• Task brief
Only the lines from the one containing "apply decode_scalar. exists" through the last line of the listing are to be given again, exactly as they appear.
++++++++
Lemma search_whole_line_none (x s : string) :
  single_line s = true -> icontains x s = false ->
  search (group (seq [dotstar; lit x; dotstar])) s = None.
Proof.
  induction s as [|c s IH]; intros Hs Hx.
  - cbn [search]. rewrite (match_here_whole_line x EmptyString Hs), Hx.
    reflexivity.
  - cbn [search]. rewrite (match_here_whole_line x (String c s) Hs), Hx.
    cbn [single_line] in Hs. apply andb_prop in Hs.
    cbn [icontains] in Hx. apply orb_false_iff in Hx. now apply IH.
Qed.

Lemma search_whole_line (x s : string) :
  single_line s = true ->
  search (group (seq [dotstar; lit x; dotstar])) s
  = if icontains x s then Some (Some s) else None.
Proof.
  intros Hs. destruct (icontains x s) eqn:Hx.
  - destruct s as [|c s]; cbn [search];
      now rewrite (match_here_whole_line x _ Hs), Hx.
  - now apply search_whole_line_none.
Qed.

(** X18. On a description of one line in which CAPITAL, FINANCIAL,
    FUNDING or ADVANCE occurs, in any letter case, the lender name is the
    whole description with the white space at its ends removed. *)
Theorem extract_lender_name_whole_line (description : string) :
  single_line description = true ->
  icontains "CAPITAL" description || icontains "FINANCIAL" description
  || icontains "FUNDING" description || icontains "ADVANCE" description
  = true ->
  _extract_lender_name description = Some (PyStr.strip description).
Proof.
  intros Hs Hany. unfold _extract_lender_name, lender_patterns.
  cbn [first_capture]. rewrite !(search_whole_line _ _ Hs).
  destruct (icontains "CAPITAL" description); [reflexivity|].
  destruct (icontains "FINANCIAL" description); [reflexivity|].
  destruct (icontains "FUNDING" description); [reflexivity|].
  destruct (icontains "ADVANCE" description); [reflexivity|discriminate].
Qed.

Lemma extract_lender_name_whole_line_witness :
  _extract_lender_name "  RAPID ADVANCE 0042 " = Some "RAPID ADVANCE 0042".
Proof.
  apply (extract_lender_name_whole_line "  RAPID ADVANCE 0042 ");
    reflexivity.
Defined.

(** *** Lender signatures of one word *)

Lemma greedy_fallback (R : Type) (a : atom) (k : string -> option R)
      (s : string) (r : R) :
  k s = Some r -> exists r', greedy a k s = Some r'.
Proof.
  intros Hk. destruct s as [|c s]; cbn [greedy]; [eauto|].
  destruct (atom_matches a c); [|eauto].
  destruct (greedy a k s); eauto.
Qed.

Lemma greedy_always (R : Type) (a : atom) (v : R) (s : string) :
  greedy a (fun _ => Some v) s = Some v.
Proof.
  induction s as [|c s IH]; [reflexivity|]. cbn [greedy].
  rewrite IH. now destruct (atom_matches a c).
Qed.

Lemma word_shape (x : string) :
  seq [dotstar; lit x; dotstar] = Star Dot :: (lit x ++ [Star Dot])%list.
Proof. reflexivity. Qed.

(** The pattern of [x] between two runs of [.] is found in every text in
    which [x] occurs, up to case. *)
Lemma search_word (x s : string) :
  icontains x s = true ->
  exists r, search (seq [dotstar; lit x; dotstar]) s = Some r.
Proof.
  rewrite word_shape.
  assert (Hhere : forall t, istartswith x t = true ->
            exists r, match_here (Star Dot :: (lit x ++ [Star Dot])%list)
                                 t None None = Some r).
  { intros t Ht. cbn [match_here]. apply greedy_fallback with None.
    rewrite match_here_lit, Ht. cbn [match_here]. apply greedy_always. }
  induction s as [|c s IH]; cbn [icontains search]; intros H.
  - rewrite orb_false_r in H. destruct (Hhere _ H) as (r & ->). eauto.
  - destruct (istartswith x (String c s)) eqn:E.
    + destruct (Hhere _ E) as (r & ->). eauto.
    + cbn [orb] in H.
      destruct (match_here _ (String c s) None None); [eauto | now apply IH].
Qed.

Lemma lower_upper_char (c : ascii) :
  PyStr.lower_char (PyStr.upper_char c) = PyStr.lower_char c.
Proof. destruct c as [[] [] [] [] [] [] [] []]; reflexivity. Qed.

Lemma istartswith_upper (x : string) :
  forall s, istartswith x (PyStr.upper s) = istartswith x s.
Proof.
  induction x as [|a x IH]; intros [|c s]; cbn [istartswith PyStr.upper];
    try reflexivity.
  now rewrite lower_upper_char, IH.
Qed.

Lemma icontains_upper (x s : string) :
  icontains x (PyStr.upper s) = icontains x s.
Proof.
  induction s as [|c s IH].
  - reflexivity.
  - change (PyStr.upper (String c s))
      with (String (PyStr.upper_char c) (PyStr.upper s)).
    cbn [icontains]. rewrite IH. f_equal.
    exact (istartswith_upper x (String c s)).
Qed.

(** X19. A debit whose description mentions KABBAGE or ONDECK, in any
    letter case and anywhere in the text, is flagged as an MCA payment
    and gets a lender name; its category is MCA_PAYMENT unless the NSF
    condition holds. *)
Theorem named_lender_is_mca (t : Transaction) :
  transaction_type t = DEBIT ->
  icontains "KABBAGE" (description t) || icontains "ONDECK" (description t)
  = true ->
  is_mca_payment (classify_transaction t) = true /\
  (exists l, mca_lender (classify_transaction t) = Some l) /\
  (~ nsf_condition t (PyStr.upper (description t)) ->
   category (classify_transaction t) = Some MCA_PAYMENT).
Proof.
  intros Hty Hany.
  assert (Hm : any_search mca_patterns (PyStr.upper (description t)) = true).
  { unfold any_search. apply existsb_exists.
    apply orb_prop in Hany. destruct Hany as [H|H];
      rewrite <- icontains_upper in H; destruct (search_word _ _ H) as (r & Hr).
    - exists (seq [dotstar; lit "KABBAGE"; dotstar]). split.
      + unfold mca_patterns. do 6 right. now left.
      + now rewrite Hr.
    - exists (seq [dotstar; lit "ONDECK"; dotstar]). split.
      + unfold mca_patterns. do 7 right. now left.
      + now rewrite Hr. }
  destruct (extract_lender_name_some _ Hm) as (l & Hl).
  rewrite ClassifierFacts.classify_unfold, ClassifierFacts.branch_nsf.
  unfold branch, _classify_debit. rewrite Hty, Hm.
  destruct (_is_nsf_transaction t _) eqn:En; cbn.
  - split; [reflexivity|]. split; [eauto|]. intros Hn.
    apply ClassifierSpec.is_nsf_true in En. contradiction.
  - split; [reflexivity|]. split; [eauto|]. reflexivity.
Qed.

Lemma named_lender_is_mca_witness :
  is_mca_payment
    (classify_transaction (Samples.raw DEBIT "ACH OnDeck Capital" (-1) 1))
  = true.
Proof.
  apply (named_lender_is_mca (Samples.raw DEBIT "ACH OnDeck Capital" (-1) 1));
    reflexivity.
Defined.

End LenderFacts.

(* ================================================================== *)
(** ** The lender name has no white space at its ends *)
(* ================================================================== *)

Module LenderTrim.

Import Re TransactionClassifier ReFacts Notions.

Lemma rstrip_cons (c : ascii) (s : string) :
  PyStr.rstrip (String c s)
  = match PyStr.rstrip s with
    | EmptyString =>
        if PyStr.isspace c then EmptyString else String c EmptyString
    | String c' r => String c (String c' r)
    end.
Proof. reflexivity. Qed.

Lemma rstrip_idem (s : string) : PyStr.rstrip (PyStr.rstrip s) = PyStr.rstrip s.
Proof.
  induction s as [|c s IH]; [reflexivity|]. rewrite rstrip_cons.
  destruct (PyStr.rstrip s) as [|c' r] eqn:E.
  - destruct (PyStr.isspace c) eqn:Ec; [reflexivity|].
    rewrite rstrip_cons. cbn [PyStr.rstrip]. now rewrite Ec.
  - rewrite rstrip_cons, IH. reflexivity.
Qed.

Lemma lstrip_head (s : string) :
  PyStr.lstrip s = EmptyString \/
  exists c u, PyStr.lstrip s = String c u /\ PyStr.isspace c = false.
Proof.
  induction s as [|c s IH]; [now left|]. cbn [PyStr.lstrip].
  destruct (PyStr.isspace c) eqn:Ec; [exact IH|]. right. eauto.
Qed.

Lemma rstrip_head (c : ascii) (u : string) :
  PyStr.isspace c = false -> exists r, PyStr.rstrip (String c u) = String c r.
Proof.
  intros Hc. rewrite rstrip_cons. destruct (PyStr.rstrip u); [|eauto].
  rewrite Hc. eauto.
Qed.

Lemma lstrip_visible_head (c : ascii) (u : string) :
  PyStr.isspace c = false -> PyStr.lstrip (String c u) = String c u.
Proof. intros Hc. cbn [PyStr.lstrip]. now rewrite Hc. Qed.

(** [strip()] leaves nothing to strip. *)
Lemma strip_trimmed (s : string) : trimmed (PyStr.strip s).
Proof.
  unfold trimmed, PyStr.strip. split; [|apply rstrip_idem].
  destruct (lstrip_head s) as [->|(c & u & -> & Hc)]; [reflexivity|].
  destruct (rstrip_head c u Hc) as (r & ->). now apply lstrip_visible_head.
Qed.

Lemma rstrip_visible (w : string) :
  (forall c, occurs c w -> PyStr.isspace c = false) -> PyStr.rstrip w = w.
Proof.
  induction w as [|c w IH]; intros H; [reflexivity|]. rewrite rstrip_cons.
  rewrite IH by (intros c' Hc'; apply H; now right).
  destruct w; [|reflexivity]. rewrite (H c) by now left. reflexivity.
Qed.
(** ** Callsigns and record types without aircraft identifier *)

Lemma asks_for_requested (record_types : record_types_arg) (lines : list string)
    (lrt : list Z) (rt : Z) :
  rmap line_record_type lines = Ok lrt ->
  asks_for record_types lines rt ->
  In rt (requested record_types lrt).
Proof.
  intros Hl H. destruct record_types as [|l|c]; cbn in *.
  - apply DictFacts.unique_In. destruct H as (line & Hin & Hrt).
    apply rmap_Forall2 in Hl. clear -Hl Hin Hrt.
    induction Hl as [|x y l l' Hxy _ IH]; [destruct Hin|].
    destruct Hin as [->|Hin]; [left; congruence|right; auto].
  - assumption.
  - now left.
Qed.

(** C10. With callsigns, a request that covers one of the record types 0,
    1, 5 and 6, whose columns have no [AcId], ends with an exception; for
    one such record type, on lines the parser accepts, the exception is the
    [KeyError] of [chunk['AcId']]. Without callsigns the same record type
    is decoded (for record type 6, provided its times convert). *)
Theorem C10_callsigns_need_acid (lines : list string) (rt : Z) (cs : callsigns_arg)
    (k : Z) (S : list string) :
  In rt [0; 1; 5; 6] ->
  callsign_list cs = Some S ->
  (forall record_types, asks_for record_types lines rt ->
     exists e, decode lines record_types cs k = Raise e) /\
  (forall v lrt names,
     detect_version lines = Ok v ->
     rmap line_record_type lines = Ok lrt ->
     dict_get (cols v) rt = Some names ->
     1 <= k ->
     parser_accepts names k (data_of lines rt) = true ->
     decode lines (Scalar rt) cs k = Raise (KeyError_str "AcId") /\
     ((rt = 6 -> times_convert 1 lines rt) ->
      exists df, decode lines (Scalar rt) NoCallsigns k = Ok (Single df))).
Proof.
  intros Hrt Hcs. split.
  - intros record_types Hask. unfold decode.
    destruct (detect_version lines) as [v|e]; cbn [rbind]; [|eauto].
    destruct (rmap line_record_type lines) as [lrt|e] eqn:Hl; cbn [rbind]; [|eauto].
    destruct (cols_without_acid v rt Hrt) as (names & Hn & Hj & _).
    destruct (DictFacts.collect_raise
                (extract (cols v) lines lrt (callsign_list cs) k)
                (requested record_types lrt) rt
                (asks_for_requested _ _ _ _ Hl Hask)) with (acc := @nil (Z * frame))
      as [e He].
    + rewrite Hcs.
      destruct (extract_some_no_acid _ _ _ _ _ k Hl Hn S Hj) as (e & He & _). eauto.
    + rewrite He. cbn. eauto.
  - intros v lrt names Hv Hl Hn Hk Hacc.
    destruct (cols_without_acid v rt Hrt) as (names' & Hn' & Hj & _ & Htime).
    rewrite Hn in Hn'. injection Hn' as <-. split.
    + unfold decode. rewrite Hv, Hl. cbn. rewrite Hcs.
      destruct (extract_some_no_acid _ _ _ _ _ k Hl Hn S Hj) as (e & He & Hke).
      rewrite He. cbn. now rewrite (Hke Hk Hacc).
    + intros Hconv.
      assert (Hrs : exists rs, rmap (nrow names) (raw_rows names k (data_of lines rt)) = Ok rs).
      { destruct (schema_indices _ _ _ Hn) as (Ht & _ & _).
        destruct Htime as [Hnone|[-> Hsome]].
        - apply rmap_ok, Forall_forall. intros raw _. apply norm_row_ok.
          unfold nrow. rewrite Ht, Hnone. discriminate.
        - apply (rows_normalise names lines 6 k 1); [assumption|congruence|auto]. }
      destruct Hrs as [rs Hrs]. exists (mkFrame (map renamed names) rs).
      apply decode_scalar. exists v, lrt. eexists. repeat split; try eassumption.
      cbn [callsign_list]. rewrite (extract_none _ _ _ _ _ _ Hl Hn), Hacc, Hrs.
      destruct (Z.ltb_spec k 1); [lia|reflexivity].
Qed.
++++++++
• Your response
      apply decode_scalar. exists v, lrt. eexists. repeat split; try eassumption.
      cbn [callsign_list]. rewrite (extract_none _ _ _ _ _ _ Hl Hn), Hacc, Hrs.
      destruct (Z.ltb_spec k 1); [lia|reflexivity].
Qed.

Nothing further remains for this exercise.